**Task goal**
Would you transcribe the data word for word?

*** Material for the task

(* ===== verification/Learning.v ===== *)
(** immune_core/learning.py: the controlled learning engine.  Knowledge is drawn from
    accepted corrections, kept in quarantine, counted up and down by validated
    outcomes, reviewed, promoted by a second identity, and retired.

    The statements run in autocommit mode: what was written before an exception
    stays.  [_table_exists] holds of every table of the model.  Confidences are exact
    rationals, and the evidence ids of a stored provenance are texts, as [create]
    writes them. *)

From S2P Require Import Prelude Json Sha256 Schema Storage Ledger Tokens Observability Skills.

Record KnowledgeRecord := {
  kr_id : string; kr_lineage_key : string; kr_version : Z; kr_mission_id : string; kr_system_id : string;
  kr_incident_id : string; kr_correction_id : string; kr_kind : string; kr_target_scope : string; kr_state : string;
  kr_confidence : Q; kr_content : json; kr_content_sha256 : string; kr_remediation_signature : string;
  kr_provenance : json; kr_created_at : Q; kr_promoted_at : option Q; kr_supersedes_id : option string;
}.

(** [_correction_snapshot]: what an accepted correction proves. *)
Record snapshot := {
  sn_correction_id : string; sn_incident_id : string; sn_root_hypothesis_id : string; sn_mission_id : string;
  sn_system_id : string; sn_validation_id : string; sn_evidence_id : string; sn_evidence_ids : list string;
  sn_remediation_signature : string;
}.

Definition PROMOTION_THRESHOLDS : list (string * Q) := [("SYSTEM", 60 # 100); ("GLOBAL", 70 # 100)].
Definition threshold_of (scope : string) : option Q :=
  snd <$> List.find (λ p : string * Q, fst p =s scope) PROMOTION_THRESHOLDS.

(** The columns the [UPDATE] statements set. *)
Definition knowledge_set (state : string) (confidence : Q) (promoted_at reviewed_at : option Q) (supersedes_id : option string)
    (r : knowledge_row) : knowledge_row :=
  {| kn_id := kn_id r; kn_lineage_key := kn_lineage_key r; kn_version := kn_version r; kn_mission_id := kn_mission_id r;
     kn_system_id := kn_system_id r; kn_incident_id := kn_incident_id r; kn_correction_id := kn_correction_id r;
     kn_kind := kn_kind r; kn_target_scope := kn_target_scope r; kn_state := state; kn_confidence := confidence;
     kn_content_json := kn_content_json r; kn_content_sha256 := kn_content_sha256 r;
     kn_remediation_signature := kn_remediation_signature r; kn_provenance_json := kn_provenance_json r;
     kn_skill_id := kn_skill_id r; kn_skill_version := kn_skill_version r; kn_created_at := kn_created_at r;
     kn_promoted_at := promoted_at; kn_reviewed_at := reviewed_at; kn_supersedes_id := supersedes_id |}.
Definition set_confidence (c : Q) (r : knowledge_row) : knowledge_row :=
  knowledge_set (kn_state r) c (kn_promoted_at r) (kn_reviewed_at r) (kn_supersedes_id r) r.
(** [SET state=?, reviewed_at=?] *)
Definition set_reviewed (state : string) (ts : Q) (r : knowledge_row) : knowledge_row :=
  knowledge_set state (kn_confidence r) (kn_promoted_at r) (Some ts) (kn_supersedes_id r) r.
(** [SET state='PROMOTED', confidence=?, promoted_at=?, supersedes_id=?] *)
Definition set_promoted (c ts : Q) (supersedes_id : option string) (r : knowledge_row) : knowledge_row :=
  knowledge_set "PROMOTED" c (Some ts) (kn_reviewed_at r) supersedes_id r.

******

**Task output**
(* ===== verification/Learning.v ===== *)
(** immune_core/learning.py: the controlled learning engine.  Knowledge is drawn from
    accepted corrections, kept in quarantine, counted up and down by validated
    outcomes, reviewed, promoted by a second identity, and retired.

    The statements run in autocommit mode: what was written before an exception
    stays.  [_table_exists] holds of every table of the model.  Confidences are exact
    rationals, and the evidence ids of a stored provenance are texts, as [create]
    writes them. *)

From S2P Require Import Prelude Json Sha256 Schema Storage Ledger Tokens Observability Skills.

Record KnowledgeRecord := {
  kr_id : string; kr_lineage_key : string; kr_version : Z; kr_mission_id : string; kr_system_id : string;
  kr_incident_id : string; kr_correction_id : string; kr_kind : string; kr_target_scope : string; kr_state : string;
  kr_confidence : Q; kr_content : json; kr_content_sha256 : string; kr_remediation_signature : string;
  kr_provenance : json; kr_created_at : Q; kr_promoted_at : option Q; kr_supersedes_id : option string;
}.

(** [_correction_snapshot]: what an accepted correction proves. *)
Record snapshot := {
  sn_correction_id : string; sn_incident_id : string; sn_root_hypothesis_id : string; sn_mission_id : string;
  sn_system_id : string; sn_validation_id : string; sn_evidence_id : string; sn_evidence_ids : list string;
  sn_remediation_signature : string;
}.

Definition PROMOTION_THRESHOLDS : list (string * Q) := [("SYSTEM", 60 # 100); ("GLOBAL", 70 # 100)].
Definition threshold_of (scope : string) : option Q :=
  snd <$> List.find (λ p : string * Q, fst p =s scope) PROMOTION_THRESHOLDS.

(** The columns the [UPDATE] statements set. *)
Definition knowledge_set (state : string) (confidence : Q) (promoted_at reviewed_at : option Q) (supersedes_id : option string)
    (r : knowledge_row) : knowledge_row :=
  {| kn_id := kn_id r; kn_lineage_key := kn_lineage_key r; kn_version := kn_version r; kn_mission_id := kn_mission_id r;
     kn_system_id := kn_system_id r; kn_incident_id := kn_incident_id r; kn_correction_id := kn_correction_id r;
     kn_kind := kn_kind r; kn_target_scope := kn_target_scope r; kn_state := state; kn_confidence := confidence;
     kn_content_json := kn_content_json r; kn_content_sha256 := kn_content_sha256 r;
     kn_remediation_signature := kn_remediation_signature r; kn_provenance_json := kn_provenance_json r;
     kn_skill_id := kn_skill_id r; kn_skill_version := kn_skill_version r; kn_created_at := kn_created_at r;
     kn_promoted_at := promoted_at; kn_reviewed_at := reviewed_at; kn_supersedes_id := supersedes_id |}.
Definition set_confidence (c : Q) (r : knowledge_row) : knowledge_row :=
  knowledge_set (kn_state r) c (kn_promoted_at r) (kn_reviewed_at r) (kn_supersedes_id r) r.
(** [SET state=?, reviewed_at=?] *)
Definition set_reviewed (state : string) (ts : Q) (r : knowledge_row) : knowledge_row :=
  knowledge_set state (kn_confidence r) (kn_promoted_at r) (Some ts) (kn_supersedes_id r) r.
(** [SET state='PROMOTED', confidence=?, promoted_at=?, supersedes_id=?] *)
Definition set_promoted (c ts : Q) (supersedes_id : option string) (r : knowledge_row) : knowledge_row :=
  knowledge_set "PROMOTED" c (Some ts) (kn_reviewed_at r) supersedes_id r.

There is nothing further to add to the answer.